Canadian Students Applying to Canadian Medical Schools
There are 17 medical schools in Canada, all of which are described in Medical School Admissions Requirements (MSAR) published by the Association of American Medical Colleges (AAMC). A much more comprehensive view of these schools can be obtained from “Admissions Requirements of Canadian Faculties of Medicine, Admission in 2017” published by The Association of Canadian Faculties of Medicine (ACFM) at Admissions Requirements ACFM and from the individual school websites. Residency match rates for the individual schools can be viewed on the website of the Canadian Residency Matching Service.
The General Information section of the ACFM guide provides an excellent starting point for understanding the process:
- The number of places available is determined by provincial governments based on educational and financial resources as well as Canada’s future physician workforce requirement. Since the universities are under provincial jurisdiction, the majority of places in a faculty of medicine are allocated to permanent residents of the province in which the university is located.
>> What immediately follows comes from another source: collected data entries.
(** The claimer holds what it was handed. *)
Lemma leases_held c lease limit fresh now d :
  exec_ok d → c ∈ claimed_as <$> leases limit fresh now d →
  delivery_held c (set_outbox (lease_of lease now (leases limit fresh now d)) d) = true.
Proof.
  intros Hd (p & -> & Hp & Ho & _)%claimed_in. unfold delivery_held. apply exists_row_true.
  exists (lease_of lease now (leases limit fresh now d) p.1). split; [by apply list_elem_of_fmap_2|].
  rewrite (lease_of_leased lease now _ p.1 p) by (done || by apply leases_NoDup).
  unfold holds_delivery. simpl. by rewrite Z.eqb_refl, !bool_decide_eq_true_2.
Qed.

(** Claiming deliveries never fails and hands out exactly the results that
    wait or whose lease has run out, the earliest first and as many as asked
    for, each as it was stored; the claimer can close each of them, and nobody
    else is handed one of them while the lease lasts. *)
Theorem deliveries_leased calls lease limit fresh now :
  Forall exec_call_valid calls → 0 < lease → 0 < limit →
  let d := run_exec calls no_executions in
  let waiting := order_by id_ascending (select (claimable now) (xd_outbox d)) in
  ∃ d1 l, claim_deliveries lease limit fresh now d = (d1, Ok l) ∧
    (λ c, (cl_id c, cl_firing c, cl_mode c, cl_snapshot c)) <$> l =
      (λ r, (dl_id r, dl_firing r, dl_mode r, dl_snapshot r)) <$> take (Z.to_nat limit) waiting ∧
    (∀ c now', c ∈ l → (complete_delivery c now' d1).2 = Ok true) ∧
    ∀ lease' limit' fresh' now' l', now' < now + lease → (claim_deliveries lease' limit' fresh' now' d1).2 = Ok l' →
      ∀ c, c ∈ l → cl_id c ∉ (cl_id <$> l').
Proof.
  intros Hcalls Hle Hli. cbv zeta.
  destruct (run_exec_ok calls no_executions no_executions_ok Hcalls) as [Hd _].
  set (d := run_exec calls no_executions) in *.
  destruct (claim_deliveries_run lease limit fresh now d Hd Hle Hli) as (Hrun & Hd1 & _).
  set (l := leases limit fresh now d) in *. set (d1 := set_outbox _ d) in *.
  assert (NoDup (dl_id ∘ fst <$> l)) as Hnd by by apply leases_NoDup.
  exists d1, (claimed_as <$> l). split; [done|]. split; [|split].
  - change (take _ _) with (offered limit now d). rewrite <- (leases_fst limit fresh). fold l.
    by rewrite <- !list_fmap_compose.
  - intros c now' Hc. unfold complete_delivery. rewrite close_delivery_run by done.
    simpl. f_equal. by apply leases_held.
  - intros lease' limit' fresh' now' l' Hnow Hc c (p & -> & Hp & Ho & _)%claimed_in.
    destruct (claim_deliveries_cases lease' limit' fresh' now' d1) as [[Hl' Hi']|[e E]]; [|by rewrite E in Hc].
    destruct (claim_deliveries_run lease' limit' fresh' now' d1 Hd1 Hl' Hi') as (Hrun' & _ & _).
    rewrite Hrun' in Hc. injection Hc as <-.
    intros (c & Hcid & (p' & -> & Hp' & Ho' & Hc')%claimed_in)%list_elem_of_fmap. simpl in Hcid.
    assert (p'.1 = lease_delivery lease now p.2 p.1) as E.
    { rewrite <- (lease_of_leased lease now l p.1 p) by done.
      apply (same_delivery d1); [done|by apply list_elem_of_fmap_2|done|].
      rewrite (lease_of_leased lease now l p.1 p) by done. simpl. congruence. }
    rewrite E in Hc'. unfold claimable in Hc'. simpl in Hc'. by rewrite (proj2 (Z.leb_gt _ _)) in Hc' by lia.
Qed.

(** C36: a delivered result is never handed out again. *)
Theorem delivered_once calls c now later :
  Forall exec_call_valid calls → Forall exec_call_valid later →
  let completed := complete_delivery c now (run_exec calls no_executions) in
  completed.2 = Ok true →
  ∀ lease limit fresh now' l, (claim_deliveries lease limit fresh now' (run_exec later completed.1)).2 = Ok l →
    cl_id c ∉ (cl_id <$> l).
Proof.
  intros Hcalls Hlater. cbv zeta.
  destruct (run_exec_ok calls no_executions no_executions_ok Hcalls) as [Hd0 _].
  destruct (close_delivery_ok DlDelivered c now _ Hd0 ltac:(done)) as [Hd1 _].
  unfold complete_delivery. rewrite close_delivery_run in Hd1 |- * by done.
  set (d0 := run_exec calls no_executions) in *. simpl in *. intros [= Hh].
  apply exists_row_true in Hh as (r & Hr & Hc).
  assert (closed DlDelivered now r ∈ xd_outbox (set_outbox (λ r, if holds_delivery c r then closed DlDelivered now r else r) d0)) as Hr1.
  { apply list_elem_of_fmap. exists r. by rewrite Hc. }
  set (d1 := set_outbox _ d0) in *. destruct (run_exec_ok later d1 Hd1 Hlater) as [Hd Ha].
  destruct (xa_results _ _ Ha _ Hr1) as (x & Hx & Hid & _ & _ & _ & Hsame). rewrite (Hsame eq_refl) in Hx.
  intros lease limit fresh now' l Hcl.
  destruct (claim_deliveries_cases lease limit fresh now' (run_exec later d1)) as [[Hl' Hi']|[e E]];
    [|by rewrite E in Hcl].
  destruct (claim_deliveries_run lease limit fresh now' _ Hd Hl' Hi') as (Hrun & _ & _). rewrite Hrun in Hcl.
  injection Hcl as <-. intros (c' & Hcid & (p & -> & Hp & Ho & Hcp)%claimed_in)%list_elem_of_fmap. simpl in Hcid.
  unfold holds_delivery in Hc. rewrite !andb_true_iff, Z.eqb_eq in Hc.
  assert (p.1 = closed DlDelivered now r) as E by (apply (same_delivery (run_exec later d1)); [done..|simpl; intuition congruence]).
  by rewrite E in Hcp.
Qed.

Lemma earliest_total (x y : delivery_row) : earliest x y = true ∨ earliest y x = true.
Proof. unfold earliest. destruct (dl_expires x), (dl_expires y); rewrite ?Z.leb_le; (lia || auto). Qed.

Lemma earliest_trans (x y z : delivery_row) :
  earliest x y = true → earliest y z = true → earliest x z = true.
Proof.
  unfold earliest. destruct (dl_expires x), (dl_expires y), (dl_expires z); rewrite ?Z.leb_le; (done || lia).
Qed.

(** When the next delivery under way can be taken over. *)
Definition delay_exact now d (o : option Z) : Prop :=
  match o with
  | None => ∀ r, r ∈ xd_outbox d → dl_status r ≠ DlDelivering
  | Some n => 0 ≤ n ∧
      (∃ r, r ∈ xd_outbox d ∧ dl_status r = DlDelivering ∧ claimable (now + n) r = true) ∧
      ∀ m r, 0 ≤ m → m < n → r ∈ xd_outbox d → dl_status r = DlDelivering → claimable (now + m) r = false
  end.

Lemma lease_delay_run now d :
  exec_ok d → ∃ o, next_delivery_lease_delay now d = (d, Ok o) ∧ delay_exact now d o.
Proof.
  intros Hd. unfold next_delivery_lease_delay. rewrite run_gets_bind.
  assert (∀ (r : delivery_row) now', dl_status r = DlDelivering → claimable now' r = expired now' (dl_expires r)) as Hcl
    by (intros r now' E; unfold claimable; by rewrite E).
  destruct (head _) as [r|] eqn:E.
  - apply order_by_head in E as [[Hr Hst%bool_decide_eq_true]%elem_of_select Hmin];
      [|apply earliest_total|apply earliest_trans].
    destruct (eo_deliveries _ Hd r Hr) as ((_ & Hs) & _). destruct (Hs Hst) as [_ [e He]]. rewrite He.
    eexists. split; [done|]. split; [lia|]. split.
    + exists r. split_and!; [done..|]. rewrite Hcl, He by done. apply Z.leb_le. lia.
    + intros m r' Hm Hlt Hr' Hst'. rewrite Hcl by done.
      destruct (Hmin r') as [-> |Hle]; [by apply elem_of_select; rewrite bool_decide_eq_true_2| |].
      * rewrite He. apply Z.leb_gt. lia.
      * unfold earliest in Hle. rewrite He in Hle. destruct (dl_expires r') as [e'|]; [|done].
        apply Z.leb_le in Hle. apply Z.leb_gt. lia.
  - apply order_by_head_None in E. eexists. split; [done|]. intros r Hr Hst.
    assert (r ∈ select (λ r, dl_status r == DlDelivering) (xd_outbox d)) as Hs
      by (apply elem_of_select; by rewrite bool_decide_eq_true_2).
    rewrite E in Hs. by apply elem_of_nil in Hs.
Qed.

(** The delay the drain loop sleeps for is exact: there is none when no
    delivery is under way; otherwise a delivery under way can be taken over
    when the delay has passed, and none can before. *)
Theorem lease_delay_exact calls now :
  Forall exec_call_valid calls →
  let d := run_exec calls no_executions in
  ∃ o, next_delivery_lease_delay now d = (d, Ok o) ∧
  match o with
  | None => ∀ r, r ∈ xd_outbox d → dl_status r ≠ DlDelivering
  | Some n => 0 ≤ n ∧
      (∃ r, r ∈ xd_outbox d ∧ dl_status r = DlDelivering ∧ claimable (now + n) r = true) ∧
      ∀ m r, 0 ≤ m → m < n → r ∈ xd_outbox d → dl_status r = DlDelivering → claimable (now + m) r = false
  end.
Proof.
  intros Hcalls. cbv zeta. destruct (run_exec_ok calls no_executions no_executions_ok Hcalls) as [Hd _].
  exact (lease_delay_run now _ Hd).
Qed.
End Calls.

(** ** Concrete runs *)

Definition sample_firing_trigger : trigger_spec :=
  RevisionRow "acme" "daily" 1
    (TriggerSpecWrite "Daily" (IntervalTrigger 60) Private (AgentSpecRef "acme" "routine" 1) "Report."
       (DeliverySpec ToOwner None) true None None []) "" 0 "owner".
Definition sample_context : run_context :=
  AgentRunContext "acme" "scheduler" "trigger:daily" "routine" "routine" "trigger:daily:r1"
    (OriginRef "trigger" "daily" None None) (AgentSpecRef "acme" "routine" 1) BackgroundTrust.
Definition sample_snapshot : snapshot :=
  AgentRunSnapshot "run_1" sample_context SnapCompleted "Done." "" [] "" "" None.
Definition sample_calls : list (exec_call) :=
  [CallClaim sample_firing_trigger "k1" 100 "lease_1" 10;
   CallFinish sample_firing_trigger "k1" "lease_1" ExCompleted (Some "run_1")
     (Some (sample_snapshot, ModeOwner)) 20].
Definition sample_fresh (n : nat) : string := "token_" +:+ pretty (N.of_nat n).

Lemma sample_calls_valid : Forall exec_call_valid sample_calls.
Proof. constructor; [done|]. constructor; [|done]. split; [done|]. by vm_compute. Defined.

(** A second worker is refused at 50 and takes the firing over at 200; a third one
    takes it over at 400, after which the first one's result is refused. *)
Example lease_fences_witness :
  let d := (claim sample_firing_trigger "k1" 100 "lease_1" 10 (no_executions)).1 in
  claim sample_firing_trigger "k1" 100 "lease_2" 50 d = (d, Ok None) ∧
  (finish sample_firing_trigger "k1" "lease_1" ExCompleted None None 60 d).2 = Ok true ∧
  (claim sample_firing_trigger "k1" 100 "lease_2" 200 d).2 = Ok (Some "lease_2") ∧
  let d' := run_exec [CallClaim sample_firing_trigger "k1" 100 "lease_3" 400]
              (claim sample_firing_trigger "k1" 100 "lease_2" 200 d).1 in
  finish sample_firing_trigger "k1" "lease_1" ExCompleted None None 410 d' = (d', Ok false).
Proof.
  destruct (lease_fences [] sample_firing_trigger "k1" 100 "lease_1" 10
    (claim sample_firing_trigger "k1" 100 "lease_1" 10 no_executions).1 "lease_1" []) as (H1 & H2 & H3);
    [constructor|constructor|vm_compute; reflexivity|constructor|].
  split; [apply H1; reflexivity|]. split; [apply H2|].
  destruct (H3 100 "lease_2" 200) as [H H']; [reflexivity|discriminate|discriminate|]. split; [exact H|].
  apply H'; repeat constructor. discriminate.
Defined.

Example firing_settled_once_witness :
  let d := run_exec sample_calls no_executions in
  (∀ lease fresh now', 0 < lease → claim sample_firing_trigger "k1" lease fresh now' d = (d, Ok None)) ∧
  ∃ x, x ∈ xd_outbox d ∧ dl_snapshot x = stored_snapshot sample_snapshot.
Proof.
  pose proof (firing_settled_once [CallClaim sample_firing_trigger "k1" 100 "lease_1" 10] sample_firing_trigger
    "k1" "lease_1" ExCompleted (Some "run_1") (Some (sample_snapshot, ModeOwner)) 20 []) as H.
  cbv zeta in H. destruct H as (H1 & _ & x & Hx & _ & _ & Hs & _);
    [by repeat constructor|constructor|discriminate|by vm_compute|by vm_compute|].
  split; [exact H1|]. exists x. split; [exact Hx|exact Hs].
Defined.

Example deliveries_leased_witness :
  ∃ d1 l, claim_deliveries 60 100 sample_fresh 30 (run_exec sample_calls no_executions) = (d1, Ok l) ∧
    ∀ c now', c ∈ l → (complete_delivery c now' d1).2 = Ok true.
Proof.
  destruct (deliveries_leased sample_calls 60 100 sample_fresh 30 sample_calls_valid)
    as (d1 & l & H1 & _ & H2 & _); [reflexivity|reflexivity|].
  exists d1, l. split; [exact H1|exact H2].
Defined.

Definition sample_claimed : claimed_delivery :=
  ClaimedDelivery 1 (firing_of sample_firing_trigger "k1") ModeOwner (stored_snapshot sample_snapshot) "token_0".

Example delivered_once_witness :
  let completed := complete_delivery sample_claimed 40
    (run_exec (sample_calls ++ [CallClaimDeliveries 60 100 sample_fresh 30]) no_executions) in
  ∃ l, (claim_deliveries 60 100 sample_fresh 500 completed.1).2 = Ok l ∧ cl_id sample_claimed ∉ (cl_id <$> l).
Proof.
  intros completed. exists []. split; [vm_compute; reflexivity|].
  apply (delivered_once (sample_calls ++ [CallClaimDeliveries 60 100 sample_fresh 30])
    sample_claimed 40 []) with (lease := 60) (limit := 100) (fresh := sample_fresh) (now' := 500);
    [|constructor|by vm_compute|vm_compute; reflexivity].
  apply Forall_app. split; [apply sample_calls_valid|by repeat constructor].
Defined.

Example lease_delay_exact_witness :
  ∃ o, next_delivery_lease_delay 35
         (run_exec (sample_calls ++ [CallClaimDeliveries 60 100 sample_fresh 30]) no_executions) =
       (run_exec (sample_calls ++ [CallClaimDeliveries 60 100 sample_fresh 30]) no_executions, Ok o).
Proof.
  destruct (lease_delay_exact (sample_calls ++ [CallClaimDeliveries 60 100 sample_fresh 30]) 35) as (o & H & _).
  - apply Forall_app. split; [apply sample_calls_valid|by repeat constructor].
  - exists o. exact H.
Defined.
- An applicant must decide to which faculty or faculties of medicine application will be made. Obviously, the geographic location of a faculty of medicine is of critical importance to a prospective applicant. For those applicants who are free to move to any location where a place may be offered, chances of success in gaining admission may be considerably enhanced. Those who apply to only one faculty of medicine have the smallest chance of being offered admission. As the number of applications increases, so does the chance of being offered a place at a faculty of medicine.
- The competition to enter a faculty of medicine is very keen so it is important that applicants ensure that they fully meet the entry requirements of each faculty of medicine to which they apply.
Information about the schools:
The language of instruction at Laval University, the University of Sherbrooke, and the University of Montreal is French. The University of Ottawa teaches in French and English. The language of instruction at the other schools is English.
3-year versus 4-year programs
Most schools have 4-year programs. Laval University lists the program as 4-5 years. McMaster and Calgary both have 3-year programs.